[WORKING DATA]
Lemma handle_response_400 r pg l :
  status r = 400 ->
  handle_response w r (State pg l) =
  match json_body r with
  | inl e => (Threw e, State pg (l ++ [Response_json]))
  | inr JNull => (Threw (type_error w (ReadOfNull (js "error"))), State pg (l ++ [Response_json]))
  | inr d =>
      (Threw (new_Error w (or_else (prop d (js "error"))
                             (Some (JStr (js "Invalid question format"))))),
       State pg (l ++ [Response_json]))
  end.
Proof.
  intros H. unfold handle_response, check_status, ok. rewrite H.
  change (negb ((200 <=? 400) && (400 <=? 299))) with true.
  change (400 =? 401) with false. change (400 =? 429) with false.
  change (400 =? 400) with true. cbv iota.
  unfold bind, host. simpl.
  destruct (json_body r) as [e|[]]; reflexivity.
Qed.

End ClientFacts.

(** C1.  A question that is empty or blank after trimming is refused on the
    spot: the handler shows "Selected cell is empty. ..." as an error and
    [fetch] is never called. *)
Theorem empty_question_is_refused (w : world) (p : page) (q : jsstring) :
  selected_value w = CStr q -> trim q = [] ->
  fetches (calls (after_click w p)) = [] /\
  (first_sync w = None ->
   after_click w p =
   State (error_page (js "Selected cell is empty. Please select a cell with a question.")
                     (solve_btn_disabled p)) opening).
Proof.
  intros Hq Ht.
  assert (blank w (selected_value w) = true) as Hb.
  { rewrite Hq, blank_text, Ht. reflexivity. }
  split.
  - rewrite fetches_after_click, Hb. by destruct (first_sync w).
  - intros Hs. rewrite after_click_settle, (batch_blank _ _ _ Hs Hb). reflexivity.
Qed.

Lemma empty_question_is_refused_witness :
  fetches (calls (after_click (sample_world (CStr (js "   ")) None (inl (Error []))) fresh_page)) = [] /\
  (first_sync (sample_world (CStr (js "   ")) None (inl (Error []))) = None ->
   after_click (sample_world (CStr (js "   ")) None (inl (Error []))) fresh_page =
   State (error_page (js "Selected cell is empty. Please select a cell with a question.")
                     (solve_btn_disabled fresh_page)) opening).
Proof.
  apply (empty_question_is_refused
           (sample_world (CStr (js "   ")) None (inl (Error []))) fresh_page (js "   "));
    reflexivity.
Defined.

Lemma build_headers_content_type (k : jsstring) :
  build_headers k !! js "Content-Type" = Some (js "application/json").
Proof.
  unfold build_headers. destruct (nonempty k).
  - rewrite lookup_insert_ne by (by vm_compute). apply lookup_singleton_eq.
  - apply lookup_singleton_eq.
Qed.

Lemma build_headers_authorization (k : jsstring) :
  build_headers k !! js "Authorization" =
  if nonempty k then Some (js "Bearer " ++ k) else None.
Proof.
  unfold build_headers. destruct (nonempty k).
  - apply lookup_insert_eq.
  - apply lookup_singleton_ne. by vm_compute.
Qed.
[/WORKING DATA]
## ASSIGNMENT
From the data above, output only the lines between the line containing "change (400 =? 401)" and the line containing "Theorem empty_question_is_refused (w", inclusive, exactly as written.

## EXERCISE OUTPUT
  change (400 =? 401) with false. change (400 =? 429) with false.
  change (400 =? 400) with true. cbv iota.
  unfold bind, host. simpl.
  destruct (json_body r) as [e|[]]; reflexivity.
Qed.

End ClientFacts.

(** C1.  A question that is empty or blank after trimming is refused on the
    spot: the handler shows "Selected cell is empty. ..." as an error and
    [fetch] is never called. *)
Theorem empty_question_is_refused (w : world) (p : page) (q : jsstring) :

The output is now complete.